### Task material
(** C6 The invariant of the heap: kinds that form chains, no marks, no free block below
    the index the search starts from, finaliser bits on heads only, and none on block
    1, where it would be taken for a block behind the heap.  [gc_init] establishes it.
    A collection, [gc_sweep_all] and a release keep it, and so does an allocation,
    unless it puts an object with a finaliser on block 1, which keeps all but this last
    part; and a reallocation, in place or of a reachable object, unless it would move
    one with a finaliser there. *)
Theorem gc_invariant roots :
  (forall start end_ pool s, 0 < start -> start <= Z.land end_ (Z.lnot (BYTES_PER_BLOCK - 1)) -> (end_ - start) * 8 < 2 ^ (8 * BYTES_PER_WORD) ->
     (forall n, length (pool n) = n) -> gc_init start end_ pool = Some s -> (0 < total_blocks s)%nat -> gc_safe s)
  /\ forall s, gc_safe s ->
  (exists s', gc_collect roots s = Some (tt, s') /\ gc_safe s')
  /\ (exists s', gc_sweep_all s = Some (tt, s') /\ gc_safe s')
  /\ (forall n_bytes fin, exists r s', gc_alloc roots n_bytes fin s = Some (r, s') /\ gc_inv s'
       /\ (gc_safe s' \/ fin = true /\ r = PTR_FROM_BLOCK s 1 /\ ftb s' 1 = true))
  /\ (forall b, (b < total_blocks s)%nat -> kind s b = AT_HEAD -> gc_lock_depth s = 0 -> exists s', gc_free (PTR_FROM_BLOCK s b) s = Some (tt, s') /\ gc_safe s')
  /\ (forall b n_bytes mv, (b < total_blocks s)%nat -> kind s b = AT_HEAD -> gc_lock_depth s = 0 -> blocks_for n_bytes <> 0%nat -> (mv = true -> reachable s roots b) ->
       (exists r s', gc_realloc roots (PTR_FROM_BLOCK s b) n_bytes mv s = Some (r, s') /\ gc_safe s')
       \/ mv = true /\ ftb s b = true /\ exists s1, maybe_collected roots s s1 /\ run_free s1 1 (blocks_for n_bytes) /\ ~ run_free s1 0 (blocks_for n_bytes)).
Proof.
  split.
  { intros start end_ pool s Hs Ht Hw Hp Hrun Hpos. destruct (gc_init_run start end_ pool Hs Ht Hw Hp) as (s' & Hrun' & _ & _ & _ & Hk & Hi).
    rewrite Hrun in Hrun'. injection Hrun' as <-. split; [by apply Hi|apply Hk]. }
  intros s S. pose proof S as [I Hf]. pose proof (inv_heap s I (safe_guarded s S)) as H. split; [|split; [|split; [|split] ] ].
  - destruct (collect_inv_run roots s I (safe_guarded s S)) as (s' & Hrun & C & I' & _). exists s'. split; [done|by eapply collected_safe].
  - destruct (gc_sweep_all_run s H) as (s' & Hrun & C & El); [apply I|apply I|]. exists s'. split; [done|].
    apply (collected_safe [] s); [done..|]. by apply (collected_inv [] s); [|apply safe_guarded| |].
  - intros n_bytes fin. by apply alloc_safe.
  - intros b. by apply free_safe.
  - intros b n_bytes mv. by apply realloc_safe.
Qed.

### Required work
Scan the listing and report each line where the word "reachable" shows up.

### Answer box
    part; and a reallocation, in place or of a reachable object, unless it would move
  /\ (forall b n_bytes mv, (b < total_blocks s)%nat -> kind s b = AT_HEAD -> gc_lock_depth s = 0 -> blocks_for n_bytes <> 0%nat -> (mv = true -> reachable s roots b) ->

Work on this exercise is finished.